* **Assignment**:
From the records below, work out how many lines carry the string "Hticks". Leave out everything but the number.

* **Data**:
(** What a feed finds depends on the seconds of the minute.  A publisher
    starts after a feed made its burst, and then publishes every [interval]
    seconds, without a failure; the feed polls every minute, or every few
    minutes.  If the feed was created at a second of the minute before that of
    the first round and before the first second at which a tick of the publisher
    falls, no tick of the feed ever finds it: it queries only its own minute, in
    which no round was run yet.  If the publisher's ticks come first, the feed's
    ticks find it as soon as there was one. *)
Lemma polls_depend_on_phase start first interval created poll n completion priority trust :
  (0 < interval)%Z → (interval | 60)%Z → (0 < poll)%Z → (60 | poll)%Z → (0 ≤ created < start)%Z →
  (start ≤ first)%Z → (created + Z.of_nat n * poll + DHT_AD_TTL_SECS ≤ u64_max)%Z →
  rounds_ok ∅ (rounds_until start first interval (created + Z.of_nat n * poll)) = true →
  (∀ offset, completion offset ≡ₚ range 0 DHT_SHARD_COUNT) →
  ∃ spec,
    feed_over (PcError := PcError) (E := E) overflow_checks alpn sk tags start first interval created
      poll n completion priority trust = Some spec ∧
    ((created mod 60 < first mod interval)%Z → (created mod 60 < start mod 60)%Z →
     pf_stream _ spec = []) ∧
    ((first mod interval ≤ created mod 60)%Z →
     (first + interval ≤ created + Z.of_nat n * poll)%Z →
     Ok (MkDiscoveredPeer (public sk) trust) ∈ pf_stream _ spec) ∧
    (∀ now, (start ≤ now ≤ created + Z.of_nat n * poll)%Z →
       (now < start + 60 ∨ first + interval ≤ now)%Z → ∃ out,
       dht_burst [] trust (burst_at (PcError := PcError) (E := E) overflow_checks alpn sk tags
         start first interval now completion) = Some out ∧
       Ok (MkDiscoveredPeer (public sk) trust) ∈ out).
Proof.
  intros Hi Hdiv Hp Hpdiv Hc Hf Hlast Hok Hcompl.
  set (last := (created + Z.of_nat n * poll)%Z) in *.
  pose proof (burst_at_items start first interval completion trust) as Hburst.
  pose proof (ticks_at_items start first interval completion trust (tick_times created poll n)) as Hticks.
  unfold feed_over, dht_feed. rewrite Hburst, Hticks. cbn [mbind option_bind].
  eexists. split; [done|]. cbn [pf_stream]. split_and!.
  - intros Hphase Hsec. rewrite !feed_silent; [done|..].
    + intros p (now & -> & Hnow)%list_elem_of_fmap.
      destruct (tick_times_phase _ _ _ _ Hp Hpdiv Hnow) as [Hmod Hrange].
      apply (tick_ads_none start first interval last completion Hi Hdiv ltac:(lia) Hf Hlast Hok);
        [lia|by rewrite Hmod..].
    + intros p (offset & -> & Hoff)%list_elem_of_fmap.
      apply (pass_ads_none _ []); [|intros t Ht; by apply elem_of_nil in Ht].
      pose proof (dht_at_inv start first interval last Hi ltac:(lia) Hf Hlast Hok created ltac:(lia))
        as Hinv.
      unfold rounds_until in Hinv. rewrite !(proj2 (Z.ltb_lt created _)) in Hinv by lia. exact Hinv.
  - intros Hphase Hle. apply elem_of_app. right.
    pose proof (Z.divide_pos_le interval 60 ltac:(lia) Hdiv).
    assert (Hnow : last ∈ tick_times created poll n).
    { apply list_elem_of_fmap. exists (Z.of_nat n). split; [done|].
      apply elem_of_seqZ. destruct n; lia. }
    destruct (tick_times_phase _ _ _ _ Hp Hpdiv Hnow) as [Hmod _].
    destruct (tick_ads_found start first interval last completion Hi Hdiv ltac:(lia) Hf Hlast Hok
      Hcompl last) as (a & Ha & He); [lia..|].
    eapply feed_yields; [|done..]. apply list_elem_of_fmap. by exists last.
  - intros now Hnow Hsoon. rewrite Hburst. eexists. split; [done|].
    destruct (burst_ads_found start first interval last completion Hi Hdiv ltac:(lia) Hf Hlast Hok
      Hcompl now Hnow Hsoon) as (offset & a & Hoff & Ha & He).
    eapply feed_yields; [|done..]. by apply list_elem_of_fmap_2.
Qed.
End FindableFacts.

* * *

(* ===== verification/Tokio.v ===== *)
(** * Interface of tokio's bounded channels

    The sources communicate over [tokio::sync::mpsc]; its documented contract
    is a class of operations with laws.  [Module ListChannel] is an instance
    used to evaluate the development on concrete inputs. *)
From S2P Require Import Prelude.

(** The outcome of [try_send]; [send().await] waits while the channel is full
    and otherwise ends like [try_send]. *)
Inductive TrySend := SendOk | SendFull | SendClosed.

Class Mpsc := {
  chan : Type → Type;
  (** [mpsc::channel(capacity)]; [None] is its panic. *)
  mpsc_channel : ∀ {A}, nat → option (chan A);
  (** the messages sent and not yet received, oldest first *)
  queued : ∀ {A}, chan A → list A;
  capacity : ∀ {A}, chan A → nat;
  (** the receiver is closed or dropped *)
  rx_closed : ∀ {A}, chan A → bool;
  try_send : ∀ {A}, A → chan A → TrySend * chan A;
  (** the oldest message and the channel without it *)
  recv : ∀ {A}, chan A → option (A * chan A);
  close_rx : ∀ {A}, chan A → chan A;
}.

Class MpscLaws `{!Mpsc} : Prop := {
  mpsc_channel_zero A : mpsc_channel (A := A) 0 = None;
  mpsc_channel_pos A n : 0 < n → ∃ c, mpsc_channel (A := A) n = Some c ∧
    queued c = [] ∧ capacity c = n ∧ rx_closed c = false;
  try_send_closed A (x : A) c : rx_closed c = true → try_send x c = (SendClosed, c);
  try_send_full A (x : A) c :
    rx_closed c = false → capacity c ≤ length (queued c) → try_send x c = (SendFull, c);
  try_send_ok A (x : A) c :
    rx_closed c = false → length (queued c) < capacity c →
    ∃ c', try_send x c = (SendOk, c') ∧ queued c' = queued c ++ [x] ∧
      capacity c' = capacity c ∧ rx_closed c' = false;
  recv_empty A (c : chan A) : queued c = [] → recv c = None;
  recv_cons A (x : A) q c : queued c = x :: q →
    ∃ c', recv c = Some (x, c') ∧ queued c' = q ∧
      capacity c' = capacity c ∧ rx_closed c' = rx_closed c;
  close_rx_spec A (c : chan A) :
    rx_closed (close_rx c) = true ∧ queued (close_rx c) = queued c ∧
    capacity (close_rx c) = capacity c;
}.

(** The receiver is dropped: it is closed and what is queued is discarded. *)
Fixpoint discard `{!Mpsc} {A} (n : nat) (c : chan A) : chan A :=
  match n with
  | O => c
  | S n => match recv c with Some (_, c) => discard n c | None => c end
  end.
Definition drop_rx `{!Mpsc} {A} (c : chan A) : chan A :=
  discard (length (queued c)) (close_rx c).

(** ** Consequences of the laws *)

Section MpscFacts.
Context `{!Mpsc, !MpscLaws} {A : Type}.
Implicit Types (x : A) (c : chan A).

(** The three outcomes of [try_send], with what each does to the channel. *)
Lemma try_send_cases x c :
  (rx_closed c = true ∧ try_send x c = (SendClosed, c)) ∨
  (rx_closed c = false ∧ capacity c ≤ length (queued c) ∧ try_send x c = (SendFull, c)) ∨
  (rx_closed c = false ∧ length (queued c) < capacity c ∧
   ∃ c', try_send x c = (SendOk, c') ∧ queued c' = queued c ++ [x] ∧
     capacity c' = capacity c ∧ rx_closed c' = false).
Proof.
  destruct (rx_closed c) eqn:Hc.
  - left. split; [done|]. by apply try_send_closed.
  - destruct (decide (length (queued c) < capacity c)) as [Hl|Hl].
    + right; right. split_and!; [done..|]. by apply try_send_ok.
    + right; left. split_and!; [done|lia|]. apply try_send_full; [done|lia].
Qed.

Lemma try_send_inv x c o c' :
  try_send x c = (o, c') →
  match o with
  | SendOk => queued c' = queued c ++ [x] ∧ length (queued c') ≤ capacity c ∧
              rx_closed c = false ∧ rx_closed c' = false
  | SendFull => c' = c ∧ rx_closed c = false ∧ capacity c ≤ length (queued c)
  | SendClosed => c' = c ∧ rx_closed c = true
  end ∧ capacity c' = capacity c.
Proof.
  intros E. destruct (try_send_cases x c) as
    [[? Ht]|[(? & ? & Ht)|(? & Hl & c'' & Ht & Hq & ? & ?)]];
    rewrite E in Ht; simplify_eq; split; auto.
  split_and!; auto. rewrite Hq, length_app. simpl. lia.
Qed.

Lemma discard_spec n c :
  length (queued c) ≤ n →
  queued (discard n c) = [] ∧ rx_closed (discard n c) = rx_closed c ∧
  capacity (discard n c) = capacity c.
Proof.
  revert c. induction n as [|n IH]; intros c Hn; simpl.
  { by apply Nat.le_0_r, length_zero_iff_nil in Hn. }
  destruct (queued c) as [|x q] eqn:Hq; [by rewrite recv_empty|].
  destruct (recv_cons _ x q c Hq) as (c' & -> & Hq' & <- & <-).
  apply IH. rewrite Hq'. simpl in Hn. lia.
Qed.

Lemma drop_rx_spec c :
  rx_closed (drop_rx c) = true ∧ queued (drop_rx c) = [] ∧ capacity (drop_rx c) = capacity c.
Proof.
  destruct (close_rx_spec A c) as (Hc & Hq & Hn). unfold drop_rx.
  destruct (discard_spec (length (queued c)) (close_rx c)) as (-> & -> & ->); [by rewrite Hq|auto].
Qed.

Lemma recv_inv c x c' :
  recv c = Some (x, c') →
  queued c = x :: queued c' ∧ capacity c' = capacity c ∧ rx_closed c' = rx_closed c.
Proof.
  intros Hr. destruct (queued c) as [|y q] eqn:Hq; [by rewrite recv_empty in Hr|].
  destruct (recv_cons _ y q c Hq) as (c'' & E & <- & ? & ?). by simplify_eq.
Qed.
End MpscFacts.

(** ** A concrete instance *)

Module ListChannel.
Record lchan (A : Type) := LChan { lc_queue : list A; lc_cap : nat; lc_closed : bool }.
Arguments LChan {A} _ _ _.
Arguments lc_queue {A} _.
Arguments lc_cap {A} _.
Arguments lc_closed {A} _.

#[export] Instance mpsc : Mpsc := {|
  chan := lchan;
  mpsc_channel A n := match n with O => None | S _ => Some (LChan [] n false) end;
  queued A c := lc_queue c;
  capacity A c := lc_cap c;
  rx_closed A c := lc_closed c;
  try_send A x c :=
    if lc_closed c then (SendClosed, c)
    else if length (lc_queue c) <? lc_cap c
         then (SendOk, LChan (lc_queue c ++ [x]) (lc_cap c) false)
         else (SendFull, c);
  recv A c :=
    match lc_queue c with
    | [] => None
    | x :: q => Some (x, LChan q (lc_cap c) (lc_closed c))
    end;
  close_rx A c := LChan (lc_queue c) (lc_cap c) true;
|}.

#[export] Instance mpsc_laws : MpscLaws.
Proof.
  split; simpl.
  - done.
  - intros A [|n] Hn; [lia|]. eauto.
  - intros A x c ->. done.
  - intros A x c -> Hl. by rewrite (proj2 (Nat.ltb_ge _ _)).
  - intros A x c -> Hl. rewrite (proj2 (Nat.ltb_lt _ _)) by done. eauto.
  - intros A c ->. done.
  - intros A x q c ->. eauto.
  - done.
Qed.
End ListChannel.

* **Written solution**:
2